Il suo manager, Luca Mazzanti, ha voluto unire i traguardi raggiunti in anni di duro lavoro e il risultato sono linee sorprendenti che nascondono il motore biturbo 7.2 V8. Ha 1.000 CV di potenza e oltre 1.200 Nm di coppia; Tutta quella potenza viene convogliata direttamente alle ruote posteriori.

Questo desiderabile pacchetto è abbinato ad un cambio sequenziale a sei marce sviluppato appositamente per il modello; gestisce efficacemente la potenza, consentendo alla Evantra Millecavalli di passare da 0 a 100 km/h in 2,7 secondi e di raggiungere una velocità massima di 400 km/h. Il peso, 1.300 kg, incide anche su questo punto… e la frenata, dovuta alla nuova mescola carbo-ceramica, creata appositamente dalla casa utilizzando la tecnologia esistente nelle moto sportive, fa sì che Millecavalli Arresto da 300 km/h in 7 secondi.

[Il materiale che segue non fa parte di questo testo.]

(* ===== verification/Startup.v ===== *)
(** * The start of the daemon

    Models the rest of [main] of [src/src/main.rs]: from the configuration file
    to the point where the loops run, with every early return. The steps act on
    the kernel (the device, its addresses, the routes, the host's resolver) in a
    monad of state, errors, panics and bounded retries. *)

From S2P Require Import Prelude ErrorCode Net Keys Addr Proto Validate Packet Handshake.
From S2P Require Import Retry Route Relay Dns Session Config IpText Show Connection Tun TunControl Main.
From stdpp Require Import prelude gmap strings.
From Stdlib Require Import Strings.Byte.

Local Open Scope Z_scope.

(** The other calls of [main] that reach outside: the metrics exporter, the
    handle of the routing table, the endpoint, and the host's DNS resolver. *)
Class Platform (K : Type) (keys : IrohKeys) (NodeExtraConfig : Type) := {
  install_exporter : IpAddr * Z → K → bool * K;
  route_handle_new : K → result unit IoError * K;
  TransportNode_new : SecretKey → string → NodeExtraConfig → K → result unit AnyhowError * K;
  DnsRouteConfig_new : Z → string → result unit AnyhowError;
  set_host_dns : string → Z → string → K → result unit AnyhowError * K;
}.

Declare Scope start_scope.

Section Startup.
Context `{Ipnet} {keys : IrohKeys} {NodeExtraConfig : Type} `{!ConfigFormats keys NodeExtraConfig}.
Context {K : Type} `{!NetRouteOps K, !TunDevice K, !TunBuilder K, !Platform K keys NodeExtraConfig}.
Context `{Backoff}.

(** [linux], [windows]: the target; [iter]: the iteration order of the peers. *)
Context (linux windows : bool) (iter : gmap string PublicKey → list (string * PublicKey)).

(** ** The monad

    [None] is the retry loop out of fuel. *)
Definition M (A : Type) : Type :=
  RouteState K → option (outcome (result A AnyhowError * RouteState K)).

Definition ret {A} (a : A) : M A := λ s, Some (Ret (Ok a, s)).

Definition bind {A B} (m : M A) (f : A → M B) : M B := λ s,
  match m s with
  | Some (Ret (Ok a, s)) => f a s
  | Some (Ret (Err e, s)) => Some (Ret (Err e, s))
  | Some Panic => Some Panic
  | None => None
  end.

Notation "'let*' x := e 'in' k" := (bind e (λ x, k))
  (at level 10, x pattern, e at level 100, k at level 200,
   format "'[v' 'let*'  x  :=  e  'in' '/' k ']'").

(** Errors, panics and calls of the kernel. *)
Definition lift {A} (r : result A AnyhowError) : M A := λ s, Some (Ret (r, s)).

Definition unwrap {A} (o : outcome A) : M A := λ s,
  match o with Ret a => Some (Ret (Ok a, s)) | Panic => Some Panic end.

Definition with_kernel (s : RouteState K) (k : K) : RouteState K :=
  {| kernel := k; add_total := add_total s; active := active s |}.

Definition call {A} (f : K → result A AnyhowError * K) : M A := λ s,
  let '(r, k) := f (kernel s) in Some (Ret (r, with_kernel s k)).

Definition call_retrying {A} (f : K → option (result A AnyhowError * K)) : M A := λ s,
  '(r, k) ← f (kernel s); Some (Ret (r, with_kernel s k)).

Definition call_routes {A} (f : RouteState K → option (result A IoError * RouteState K)) : M A := λ s,
  '(r, s) ← f s; Some (Ret (map_err anyhow_io r, s)).

(** [expect] on the installation of the exporter. *)
Definition expect_exporter (addr : IpAddr * Z) : M unit := λ s,
  let '(ok, k) := install_exporter addr (kernel s) in
  if ok then Some (Ret (Ok tt, with_kernel s k)) else Some Panic.

(** ** The steps *)

(** The local resolver: its route, and on Linux the host's resolver. *)
Definition start_dns (fuel : nat) (dns_cfg : option DnsConfig) (tun : Tun) (own_addr : IpAddr) :
    M (option (Z * PeerNames)) :=
  match dns_cfg with
  | None => ret None
  | Some {| cfg_suffix := suffix |} =>
      let* addr := unwrap (dns_server_addr own_addr) in
      let* _ := call_routes (NetRouteHandle_insert (if_index tun) fuel (V6 addr)) in
      if linux then
        let* _ := lift (DnsRouteConfig_new addr suffix) in
        let* _ := call (set_host_dns (if_name tun) addr suffix) in
        ret (Some (addr, PeerNames_new suffix))
      else lift (Err anyhow_msg)
  end.

(** The loop over the peers: each gets a channel, numbered in the order of the
    iteration, and a session. *)
Fixpoint links (i : nat) (peers : list (string * PublicKey)) (router : IncomingRouter)
    (names : list string) : IncomingRouter * list string :=
  match peers with
  | [] => (router, names)
  | (name, peer_key) :: peers => links (S i) peers (register router peer_key i) (names ++ [name])
  end.

(** What is running once [main] waits for its loops: the device, the own network,
    what the sessions share (the names are those the resolver answers from), the
    sessions, the router and the address of the resolver. *)
Record Started := {
  st_tun : Tun;
  st_own : IpNet;
  st_node : Node (W := RouteState K);
  st_sessions : list PeerSessionConfig;
  st_router : IncomingRouter;
  st_resolver : option Z;
}.

Definition ALPN : string := "zeroconf-p2p-vpn/vpn/1.0".

(** [metrics_port]: the variable METRICS_PORT. [None] as the result: no peers are
    configured and there is nothing to do. *)
Definition daemon (fuel : nat) (fs : Fs) (config_path : Path) (metrics_port : option string) :
    M (option Started) :=
  let* addr := unwrap (get_metrics_addr metrics_port) in
  let* _ := expect_exporter addr in
  let* config := lift (load fs config_path) in
  let* secret_key := lift (load_key_from_disk fs (private_key_path config)) in
  if decide (peers config = ∅) then ret None
  else
    let* tun := call (Tun_new windows (tun_name (tun config)) (tun_description (tun config))) in
    let* _ := call (λ k, let '(r, k) := route_handle_new k in (map_err anyhow_io r, k)) in
    let* _ := call (TransportNode_new secret_key ALPN (discovery config)) in
    let* (own_net, own_net_sig) :=
      unwrap (generate_signed_ipnet (Net6 (vpn_subnet (subnet config))) secret_key) in
    let* _ := call_retrying (add_if_addr fuel (IpNet_addr own_net)) in
    let icmp_gateway := from_addr (IpNet_addr own_net) in
    let advertise := own_advertise own_net own_net_sig in
    let common_config := CommonPeerConfig_new icmp_gateway in
    let* dns_dispatch := start_dns fuel (dns config) tun (IpNet_addr own_net) in
    let '(router, names) := links 0 (iter (peers config)) IncomingRouter_new [] in
    λ s, Some (Ret (Ok (Some
      {| st_tun := tun; st_own := own_net;
         st_node := {| relay := Relay_new s; dns_names := snd <$> dns_dispatch;
                       tun_tx := []; tun_open := true; session_counters := [] |};
         st_sessions := (λ name, {| ps_name := name; ps_common := common_config;
                                    ps_advertise := advertise |}) <$> names;
         st_router := router; st_resolver := fst <$> dns_dispatch |}), s)).
(** X6 at work: after the calls of the scenario that hold no suppressed one,
    the flag is the state of the keys. *)
Lemma output_active_iff_all_pressed_witness :
  _output_previously_active
    (run (answering true) sub_reset rest_of_scenario handler_AB).2
  = all_pressed
      (_pressed_keys
         (run (answering true) sub_reset rest_of_scenario handler_AB).2).
Proof.
  apply (proj2 (output_active_iff_all_pressed (answering true) sub_reset
                  [cfg_A; cfg_B] (Mapping.mk [cfg_A; cfg_B] true) 0%nat
                  handler_AB rest_of_scenario
                  ltac:(vm_compute; reflexivity)
                  ltac:(apply (bool_decide_unpack _); vm_compute; exact I))).
  apply (bool_decide_unpack _); vm_compute; exact I.
Defined.

(** X7 at work: [A] down was let through; in the rest of the scenario its
    release reaches the system once, from the sweep of [B] down, and [A] up
    is absorbed. *)
Lemma forwarded_press_released_once_witness :
  releases_reaching_system [130; 148] (1, 30)
    (run (answering true) sub_reset rest_of_scenario held_A).1
  = 1%nat.
Proof.
  apply (proj2 (forwarded_press_released_once (answering true) sub_reset
                  handler_AB A_down tt held_A [] rest_of_scenario
                  ltac:(apply (bool_decide_unpack _); vm_compute; exact I)
                  ltac:(reflexivity)
                  ltac:(vm_compute; reflexivity)
                  ltac:(apply (bool_decide_unpack _); vm_compute; exact I)
                  ltac:(apply (bool_decide_unpack _); vm_compute; exact I))).
  apply (bool_decide_unpack _); vm_compute; exact I.
Defined.

End ScenarioFacts.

Se questi numeri non ti impressionano, farglielo vedere Forse preferisci il design, dove l’aerodinamica gioca un ruolo importante, come immagini. Lo spoiler posteriore “biplano” è uno dei “punti salienti”, poiché bilancia il modello alle alte velocità, “fornendo un’aderenza efficace anche sopra i 400 km/h”, dicono. Funziona anche a bassi regimi, grazie a due ventole che estraggono calore dal motore e dirigono il flusso d’aria direttamente allo spoiler; È la prima vettura stradale a utilizzare questa tecnologia, esportata dalla F1. Oh, e le porte sono del tipo ad “ali di gabbiano”. Non potresti chiedere di più.

Cinque supercar che il mondo ha dimenticato.

Forse è così, perché è altamente personalizzabile. All’interno della due posti troverete la pelle, ma il manager ha avvertito che, nella scelta delle finiture per la Evantra Millevacalli, “il limite è l’immaginazione”. Che nel linguaggio dei ricchi significa: ‘fare la pasta’. Si prega di notare che questa serie è composta da 25 unità. Ad esempio, la leva del cambio, montata dietro il volante, è posizionata in una posizione determinata dall’impronta del palmo del cliente. Sarebbe costoso, sì.